_Material to process_
(* ===================================================================== *)
(*  Browser tool handlers of src/tools/common.ts                          *)
(*                                                                         *)
(*  The handlers are embedded as programs of a small reader/state/error    *)
(*  monad.  The state records the current tab, the pending file chooser,   *)
(*  the viewport and the chronological list of calls made on the context,  *)
(*  the tab, the page and the timer; a thrown exception is an error        *)
(*  result that keeps the state reached so far.                            *)
(*                                                                         *)
(*  Raw tool parameters are JSON values whose objects are finite maps.     *)
(*  A JavaScript number is a binary64 float: numbers are Rocq's primitive  *)
(*  floats, [*] is their product, and [Math.min] and [Math.max] are        *)
(*  defined on them.  How a number is rendered inside a template literal   *)
(*  is the engine's business and is taken from the environment.            *)
(* ===================================================================== *)

From Stdlib Require Import ZArith Lia Floats.
From stdpp Require Import base option list strings gmap pretty.

Open Scope Z_scope.

(* --------------------------------------------------------------------- *)
(* JSON values                                                             *)
(* --------------------------------------------------------------------- *)

#[local] Set Warnings "-register-all".

Inductive json : Type :=
| JNull
| JBool (b : bool)
| JNum (x : float)
| JStr (s : string)
| JArr (l : list json)
| JObj (o : gmap string json).

(* --------------------------------------------------------------------- *)
(* Math.min and Math.max                                                   *)
(* --------------------------------------------------------------------- *)

Module Math.

(* [Math.min(a, b)]: NaN if either argument is NaN, otherwise the smaller
   one, where -0 counts as smaller than +0. *)
Definition min (a b : float) : float :=
  if is_nan a || is_nan b then nan
  else if (a <? b)%float then a
  else if (b <? a)%float then b
  else if get_sign a then a else b.

(* [Math.max(a, b)]: NaN if either argument is NaN, otherwise the larger
   one, where +0 counts as larger than -0. *)
Definition max (a b : float) : float :=
  if is_nan a || is_nan b then nan
  else if (a <? b)%float then b
  else if (b <? a)%float then a
  else if get_sign a then b else a.

End Math.

#[global] Arguments Math.min : simpl never.
#[global] Arguments Math.max : simpl never.
#[global] Arguments is_nan : simpl never.

(* --------------------------------------------------------------------- *)
(* The fragment of zod used by the schemas of common.ts                    *)
(* --------------------------------------------------------------------- *)

Module Zod.

(* A zod type, indexed by the type of the values it produces. *)
Inductive ZodType : Type -> Type :=
| ZString : ZodType string
| ZNumber : ZodType float
| ZOptional {A} (t : ZodType A) : ZodType (option A)
| ZArray {A} (t : ZodType A) : ZodType (list A).

(* [all_some] collects the results of the element parsers of an array;
   one rejected element rejects the whole array. *)
Fixpoint all_some {A} (l : list (option A)) : option (list A) :=
  match l with
  | [] => Some []
  | None :: _ => None
  | Some x :: r =>
      match all_some r with
      | Some xs => Some (x :: xs)
      | None => None
      end
  end.

(* Parsing a value; [None] as input is JavaScript's [undefined] (the
   value of a key that the object does not have), [None] as output is a
   thrown ZodError.  [z.number()] accepts every number but NaN. *)
Fixpoint parse_type {A} (t : ZodType A) (v : option json) : option A :=
  match t with
  | ZString => match v with Some (JStr s) => Some s | _ => None end
  | ZNumber =>
      match v with
      | Some (JNum x) => if is_nan x then None else Some x
      | _ => None
      end
  | ZOptional t' =>
      match v with
      | None => Some None
      | Some _ => match parse_type t' v with
                  | Some a => Some (Some a)
                  | None => None
                  end
      end
  | ZArray t' =>
      match v with
      | Some (JArr l) => all_some (map (fun x => parse_type t' (Some x)) l)
      | _ => None
      end
  end.

(* The shape given to [z.object]: the declared keys with their types, in
   order.  The validated record is the tuple of the parsed fields. *)
Inductive Shape : Type -> Type :=
| SNil : Shape unit
| SField {A B} (key : string) (t : ZodType A) (rest : Shape B) : Shape (A * B).

Fixpoint shape_keys {A} (s : Shape A) : list string :=
  match s with
  | SNil => []
  | SField key _ rest => key :: shape_keys rest
  end.

(* Only the declared keys are read: [z.object] without [.strict()] and
   without [.passthrough()] builds its output from the shape and leaves
   every other key of the input out of it. *)
Fixpoint parse_shape {A} (s : Shape A) (o : gmap string json) : option A :=
  match s with
  | SNil => Some tt
  | SField key t rest =>
      match parse_type t (o !! key), parse_shape rest o with
      | Some a, Some b => Some (a, b)
      | _, _ => None
      end
  end.

(* [schema.safeParse(params)] for [schema = z.object(shape)]: the
   validated record, or [None] where [schema.parse(params)] throws. *)
Definition safeParse {A} (s : Shape A) (params : json) : option A :=
  match params with
  | JObj o => parse_shape s o
  | _ => None
  end.

(* [zodToJsonSchema(z.object(shape))], as far as the tool descriptors
   need it: the declared properties with their JSON types, and the keys
   that are required (those whose type is not optional). *)
Inductive JsonType : Type :=
| TString
| TNumber
| TArray (items : JsonType).

Record JsonSchema : Type := {
  properties : list (string * JsonType);
  required : list string;
}.

Fixpoint json_type {A} (t : ZodType A) : JsonType :=
  match t with
  | ZString => TString
  | ZNumber => TNumber
  | ZOptional t' => json_type t'
  | ZArray t' => TArray (json_type t')
  end.

Definition is_optional {A} (t : ZodType A) : bool :=
  match t with
  | ZOptional _ => true
  | _ => false
  end.

Fixpoint zodToJsonSchema {A} (s : Shape A) : JsonSchema :=
  match s with
  | SNil => {| properties := []; required := [] |}
  | SField key t rest =>
      let r := zodToJsonSchema rest in
      {| properties := (key, json_type t) :: properties r;
         required := if is_optional t then required r else key :: required r |}
  end.

End Zod.

(* --------------------------------------------------------------------- *)
(* Errors, results and the world the handlers act on                       *)
(* --------------------------------------------------------------------- *)

(* What a handler can throw: the ZodError of [parse], the error of
   [context.currentTab()] when no tab is open, a rejection by the browser,
   a failed installation. *)
Inductive Error : Type :=
| InvalidParams
| NoActiveTab
| ActionFailed
| InstallFailed.

(* The options object given to [Tab.run] and [Tab.runAndWait];
   [noClearFileChooser] is an optional member. *)
Record RunOptions : Type := {
  status : string;
  captureSnapshot : bool;
  noClearFileChooser : option bool;
}.

(* The argument of [page.pdf]. *)
Record PdfOptions : Type := {
  pdf_path : string;
  pdf_printBackground : bool;
  pdf_width : string;
  pdf_height : string;
}.

(* Calls that leave the handler, in the order they are made.  A call on a
   tab or on its page names the tab; the three steps of the runner
   (clearing the chooser, waiting, taking the snapshot) follow the [Run] or
   [RunAndWait] they belong to. *)
Inductive Event : Type :=
| EnsureTab
| CurrentTab
| ContextClose
| ContextInstall
| Run (tab : nat) (opts : RunOptions)
| RunAndWait (tab : nat) (opts : RunOptions)
| ClearFileChooser
| WaitForSettle
| CaptureSnapshot
| TabNavigate (tab : nat) (url : string)
| PageGoBack (tab : nat)
| PageGoForward (tab : nat)
| KeyboardPress (tab : nat) (key : string)
| SubmitFileChooser (tab : nat) (paths : list string)
| SetViewportSize (tab : nat) (width height : float)
| PageEvaluate (tab : nat)
| PagePdf (tab : nat) (opts : PdfOptions)
| SetTimeout (ms : float).

(* What [Tab.run] hands back. *)
Record ActionOutcome : Type := {
  outcome_status : string;
  outcome_snapshot : option string;
}.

_Task to complete_
Complete, exact output of the records is expected.

_Output for this task_
(* ===================================================================== *)
(*  Browser tool handlers of src/tools/common.ts                          *)
(*                                                                         *)
(*  The handlers are embedded as programs of a small reader/state/error    *)
(*  monad.  The state records the current tab, the pending file chooser,   *)
(*  the viewport and the chronological list of calls made on the context,  *)
(*  the tab, the page and the timer; a thrown exception is an error        *)
(*  result that keeps the state reached so far.                            *)
(*                                                                         *)
(*  Raw tool parameters are JSON values whose objects are finite maps.     *)
(*  A JavaScript number is a binary64 float: numbers are Rocq's primitive  *)
(*  floats, [*] is their product, and [Math.min] and [Math.max] are        *)
(*  defined on them.  How a number is rendered inside a template literal   *)
(*  is the engine's business and is taken from the environment.            *)
(* ===================================================================== *)

From Stdlib Require Import ZArith Lia Floats.
From stdpp Require Import base option list strings gmap pretty.

Open Scope Z_scope.

(* --------------------------------------------------------------------- *)
(* JSON values                                                             *)
(* --------------------------------------------------------------------- *)

#[local] Set Warnings "-register-all".

Inductive json : Type :=
| JNull
| JBool (b : bool)
| JNum (x : float)
| JStr (s : string)
| JArr (l : list json)
| JObj (o : gmap string json).

(* --------------------------------------------------------------------- *)
(* Math.min and Math.max                                                   *)
(* --------------------------------------------------------------------- *)

Module Math.

(* [Math.min(a, b)]: NaN if either argument is NaN, otherwise the smaller
   one, where -0 counts as smaller than +0. *)
Definition min (a b : float) : float :=
  if is_nan a || is_nan b then nan
  else if (a <? b)%float then a
  else if (b <? a)%float then b
  else if get_sign a then a else b.

(* [Math.max(a, b)]: NaN if either argument is NaN, otherwise the larger
   one, where +0 counts as larger than -0. *)
Definition max (a b : float) : float :=
  if is_nan a || is_nan b then nan
  else if (a <? b)%float then b
  else if (b <? a)%float then a
  else if get_sign a then b else a.

End Math.

#[global] Arguments Math.min : simpl never.
#[global] Arguments Math.max : simpl never.
#[global] Arguments is_nan : simpl never.

(* --------------------------------------------------------------------- *)
(* The fragment of zod used by the schemas of common.ts                    *)
(* --------------------------------------------------------------------- *)

Module Zod.

(* A zod type, indexed by the type of the values it produces. *)
Inductive ZodType : Type -> Type :=
| ZString : ZodType string
| ZNumber : ZodType float
| ZOptional {A} (t : ZodType A) : ZodType (option A)
| ZArray {A} (t : ZodType A) : ZodType (list A).

(* [all_some] collects the results of the element parsers of an array;
   one rejected element rejects the whole array. *)
Fixpoint all_some {A} (l : list (option A)) : option (list A) :=
  match l with
  | [] => Some []
  | None :: _ => None
  | Some x :: r =>
      match all_some r with
      | Some xs => Some (x :: xs)
      | None => None
      end
  end.

(* Parsing a value; [None] as input is JavaScript's [undefined] (the
   value of a key that the object does not have), [None] as output is a
   thrown ZodError.  [z.number()] accepts every number but NaN. *)
Fixpoint parse_type {A} (t : ZodType A) (v : option json) : option A :=
  match t with
  | ZString => match v with Some (JStr s) => Some s | _ => None end
  | ZNumber =>
      match v with
      | Some (JNum x) => if is_nan x then None else Some x
      | _ => None
      end
  | ZOptional t' =>
      match v with
      | None => Some None
      | Some _ => match parse_type t' v with
                  | Some a => Some (Some a)
                  | None => None
                  end
      end
  | ZArray t' =>
      match v with
      | Some (JArr l) => all_some (map (fun x => parse_type t' (Some x)) l)
      | _ => None
      end
  end.

(* The shape given to [z.object]: the declared keys with their types, in
   order.  The validated record is the tuple of the parsed fields. *)
Inductive Shape : Type -> Type :=
| SNil : Shape unit
| SField {A B} (key : string) (t : ZodType A) (rest : Shape B) : Shape (A * B).

Fixpoint shape_keys {A} (s : Shape A) : list string :=
  match s with
  | SNil => []
  | SField key _ rest => key :: shape_keys rest
  end.

(* Only the declared keys are read: [z.object] without [.strict()] and
   without [.passthrough()] builds its output from the shape and leaves
   every other key of the input out of it. *)
Fixpoint parse_shape {A} (s : Shape A) (o : gmap string json) : option A :=
  match s with
  | SNil => Some tt
  | SField key t rest =>
      match parse_type t (o !! key), parse_shape rest o with
      | Some a, Some b => Some (a, b)
      | _, _ => None
      end
  end.

(* [schema.safeParse(params)] for [schema = z.object(shape)]: the
   validated record, or [None] where [schema.parse(params)] throws. *)
Definition safeParse {A} (s : Shape A) (params : json) : option A :=
  match params with
  | JObj o => parse_shape s o
  | _ => None
  end.

(* [zodToJsonSchema(z.object(shape))], as far as the tool descriptors
   need it: the declared properties with their JSON types, and the keys
   that are required (those whose type is not optional). *)
Inductive JsonType : Type :=
| TString
| TNumber
| TArray (items : JsonType).

Record JsonSchema : Type := {
  properties : list (string * JsonType);
  required : list string;
}.

Fixpoint json_type {A} (t : ZodType A) : JsonType :=
  match t with
  | ZString => TString
  | ZNumber => TNumber
  | ZOptional t' => json_type t'
  | ZArray t' => TArray (json_type t')
  end.

Definition is_optional {A} (t : ZodType A) : bool :=
  match t with
  | ZOptional _ => true
  | _ => false
  end.

Fixpoint zodToJsonSchema {A} (s : Shape A) : JsonSchema :=
  match s with
  | SNil => {| properties := []; required := [] |}
  | SField key t rest =>
      let r := zodToJsonSchema rest in
      {| properties := (key, json_type t) :: properties r;
         required := if is_optional t then required r else key :: required r |}
  end.

End Zod.

(* --------------------------------------------------------------------- *)
(* Errors, results and the world the handlers act on                       *)
(* --------------------------------------------------------------------- *)

(* What a handler can throw: the ZodError of [parse], the error of
   [context.currentTab()] when no tab is open, a rejection by the browser,
   a failed installation. *)
Inductive Error : Type :=
| InvalidParams
| NoActiveTab
| ActionFailed
| InstallFailed.

(* The options object given to [Tab.run] and [Tab.runAndWait];
   [noClearFileChooser] is an optional member. *)
Record RunOptions : Type := {
  status : string;
  captureSnapshot : bool;
  noClearFileChooser : option bool;
}.

(* The argument of [page.pdf]. *)
Record PdfOptions : Type := {
  pdf_path : string;
  pdf_printBackground : bool;
  pdf_width : string;
  pdf_height : string;
}.

(* Calls that leave the handler, in the order they are made.  A call on a
   tab or on its page names the tab; the three steps of the runner
   (clearing the chooser, waiting, taking the snapshot) follow the [Run] or
   [RunAndWait] they belong to. *)
Inductive Event : Type :=
| EnsureTab
| CurrentTab
| ContextClose
| ContextInstall
| Run (tab : nat) (opts : RunOptions)
| RunAndWait (tab : nat) (opts : RunOptions)
| ClearFileChooser
| WaitForSettle
| CaptureSnapshot
| TabNavigate (tab : nat) (url : string)
| PageGoBack (tab : nat)
| PageGoForward (tab : nat)
| KeyboardPress (tab : nat) (key : string)
| SubmitFileChooser (tab : nat) (paths : list string)
| SetViewportSize (tab : nat) (width height : float)
| PageEvaluate (tab : nat)
| PagePdf (tab : nat) (opts : PdfOptions)
| SetTimeout (ms : float).

(* What [Tab.run] hands back. *)
Record ActionOutcome : Type := {
  outcome_status : string;
  outcome_snapshot : option string;
}.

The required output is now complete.